Mosonmagyaróvár (/hu/; Wieselburg-Ungarisch Altenburg; also known by other alternative names) is a town in Győr-Moson-Sopron County in northwestern Hungary. It lies close to both the Austrian and Slovak borders and has a population of 32,752 (as of 2015).

Mosonmagyaróvár used to be two separate towns, Magyaróvár (Ungarisch Altenburg, Uhorský Starhrad) and Moson (Wieselburg, Mošon). The town of Moson was the original capital of Moson County in the Kingdom of Hungary, but the county seat was moved to Magyaróvár during the Middle Ages. The two towns were combined in 1939, and by now almost all signs of dualism have disappeared, as the space between the two towns has become physically and culturally developed. Due to the name's length, Mosonmagyaróvár is also referred to as Óvár amongst locals and Moson by foreigners. The Hansági Museum is located in Mosonmagyaróvár.

==Etymology and names==
The name Moson comes from Slavic *mъšьnъ 'mossy', in the wider meaning also 'moss-covered mud, marsh', elided from mъšьnъ (gradъ) 'castle in the marsh' (see also Mšeno, Mszana). The settlement was attested in written sources as Mussun in 1137.

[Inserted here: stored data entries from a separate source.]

Lemma users_file_forEach {A : Type} (f : A -> State -> State) (a : list A) :
  (forall x s, users_file (f x s) = users_file s) ->
  forall s, users_file (Js.forEach a f s) = users_file s.
Proof.
  intros H s.
  apply (forEach_preserves (fun s' => users_file s' = users_file s));
    [|reflexivity].
  intros x s0 H0. now rewrite H.
Qed.

Lemma users_file_broadcast (message : Payload) (s : State) :
  users_file (broadcast message s) = users_file s.
Proof.
  unfold broadcast. cbv zeta.
  rewrite users_file_forEach by reflexivity.
  apply users_file_forEach. intros user s0.
  destruct (status_is user running (listeners s0)); [|reflexivity].
  now apply users_file_forEach.
Qed.

Lemma users_file_hears (c : Command) (m : Message) (s : State) :
  users_file (hears c m s) = users_file s.
Proof.
  destruct c; cbn [hears]; unfold authenticatedTask, authenticate_handler;
    try (destruct (isAuthenticated (msg_user m) s); cbn [negb]; try reflexivity).
  - rewrite endAll_task_eq. cbn [users_file reply set_replies].
    now apply users_file_forEach.
  - unfold pauseAll_task. cbv zeta. cbn [users_file reply set_replies].
    apply users_file_forEach. intros user s0.
    now destruct (status_is user running (listeners s0)).
  - unfold resumeAll_task. cbv zeta.
    match goal with
    | |- context [Js.forEach ?a ?f (s, 0)] =>
        pose proof (forEach_preserves
                      (fun p => users_file (fst p) = users_file s) f a) as H;
        specialize (fun Hf => H Hf (s, 0) eq_refl);
        destruct (Js.forEach a f (s, 0)) as [s1 count]
    end.
    cbn [fst users_file reply set_replies] in *. apply H.
    intros user [s0 n] H0. cbn [fst] in *.
    now destruct (status_is user paused (listeners s0)).
  - unfold closeServer_task.
    destruct (server_status s); try reflexivity.
    now destruct (0 <? List.length (keys (listeners s)))%nat.
  - unfold openServer_task. now destruct (server_status s).
Qed.

(** The file follows the list: a good password adds the user to both, and
    nothing else touches either. *)
Lemma step_users_file (e : Event) (s s' : State) :
  step e s = Some s' ->
  (authenticatedUsers s' = authenticatedUsers s
   /\ users_file s' = users_file s)
  \/ exists m,
       e = GoodPassword m
       /\ authenticatedUsers s' = authenticatedUsers s ++ [msg_user m]
       /\ users_file s' = users_file s ++ [terminate (msg_user m)].
Proof.
  intro H.
  destruct (step_authenticatedUsers e s s' H) as [E | (m & -> & _ & E)].
  - left. split; [exact E|].
    destruct e as [| |n|n|n|n| |c m|m|m|m]; cbn [step] in H.
    + destruct (is_nil (listen_callbacks s)); [discriminate|].
      injection H as <-.
      rewrite users_file_forEach; [reflexivity | intros [|?] ?; reflexivity].
    + destruct (accepting s); [|discriminate]. now injection H as <-.
    + destruct (registered n s); [|discriminate]. now injection H as <-.
    + destruct (registered n s); [|discriminate]. now injection H as <-.
    + destruct (registered n s); [|discriminate]. now injection H as <-.
    + destruct (registered n s); [|discriminate]. now injection H as <-.
    + destruct (_ && _); [|discriminate]. injection H as <-.
      rewrite users_file_forEach; reflexivity.
    + injection H as <-. apply users_file_hears.
    + destruct (existsb _ _); [|discriminate]. injection H as <-.
      cbn in E. exfalso. clear -E.
      apply (f_equal (@List.length string)) in E.
      unfold Js.push in E. rewrite length_app in E. cbn in E. lia.
    + destruct (existsb _ _); [|discriminate]. now injection H as <-.
    + injection H as <-. apply users_file_broadcast.
  - right. exists m. split; [reflexivity|]. split; [exact E|].
    cbn [step] in H. destruct (existsb _ _); [|discriminate].
    now injection H as <-.
Qed.

(** Along a trace from start-up, the users are the lines read from the file
    followed by the users added, and the file got these, one per line. *)
Lemma run_users_file (port data : string) (evs : list Event) :
  clean_passwords evs ->
  forall s, run evs (init port data) = Some s ->
  exists added,
    authenticatedUsers s = Js.split_nl data ++ added
    /\ users_file s = map terminate added
    /\ Forall (fun line => Js.has_nl line = false) added.
Proof.
  induction evs as [|e r IH] using rev_ind; intros Hclean s Hrun.
  - injection Hrun as <-. exists []. cbn. rewrite app_nil_r. auto.
  - rewrite run_app in Hrun.
    destruct (run r (init port data)) as [s0|] eqn:E0; [|discriminate].
    cbn [run] in Hrun.
    destruct (step e s0) as [s1|] eqn:E1; [|discriminate].
    injection Hrun as <-.
    destruct (IH (fun m Hin => Hclean m (in_or_app _ _ _ (or_introl Hin)))
                s0 eq_refl) as (added & Ha & Hf & Hn).
    destruct (step_users_file e s0 s1 E1) as [[Ea Ef] | (m & -> & Ea & Ef)].
    + exists added. now rewrite Ea, Ef.
    + exists (added ++ [msg_user m]).
      rewrite Ea, Ef, Ha, Hf, map_app, app_assoc. repeat split.
      apply Forall_app. split; [exact Hn|]. constructor; [|constructor].
      apply Hclean, in_or_app. right. now left.
Qed.

End LinesRoundTrip.

(** X10.  The file of users round-trips: when the file read at start-up is
    empty or ends with a line feed, and the users who answered the password
    question have no line feed in their name, then a program started again
    from the file as the program left it authenticates exactly the users
    that were authenticated. *)
Theorem users_file_round_trip (port data : string) (evs : list Event)
    (s : State) (u : string) :
  data = ""%string \/ ends_with_nl data = true ->
  clean_passwords evs ->
  run evs (init port data) = Some s ->
  isAuthenticated u (init port (users_file_contents data s))
  = isAuthenticated u s.
Proof.
  intros Hdata Hclean Hrun.
  destruct (run_users_file port data evs Hclean s Hrun) as (added & Ha & Hf & Hn).
  unfold isAuthenticated, users_file_contents. rewrite Ha, Hf.
  cbn [init authenticatedUsers server_listen set_listen_callbacks set_accepting].
  destruct Hdata as [-> | He].
  - cbn [String.append]. rewrite (split_nl_concat_lines added Hn).
    change (Js.split_nl "") with [""%string].
    rewrite !includes_app. apply orb_comm.
  - destruct (ends_with_nl_split data He) as [d ->].
    rewrite string_app_assoc, split_nl_app_nl, (split_nl_concat_lines added Hn).
    rewrite <- (string_app_nil_r (d ++ Js.nl)), string_app_assoc, split_nl_app_nl.
    change (Js.split_nl "") with [""%string].
    rewrite !includes_app.
    destruct (Js.includes (Js.split_nl d) u), (Js.includes added u),
      (Js.includes [""%string] u); reflexivity.
Qed.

The name Magyaróvár literally means 'ancient Hungarian castle' in Hungarian, although the prefix Magyar- was only added to the name after confusion with a similarly named town in Austria called Deutsch-Altenburg (Németóvár), literally 'ancient German castle'). The "ancient castle" referred to in Mosonmagyaróvár is the ruins of the Roman fortress Ad Flexum. The settlement was attested in written sources as Altenburch in 1271.

The two names were simply combined when the two towns were administratively unified (as with Budapest), rather than being hyphenated as Moson-Magyaróvár.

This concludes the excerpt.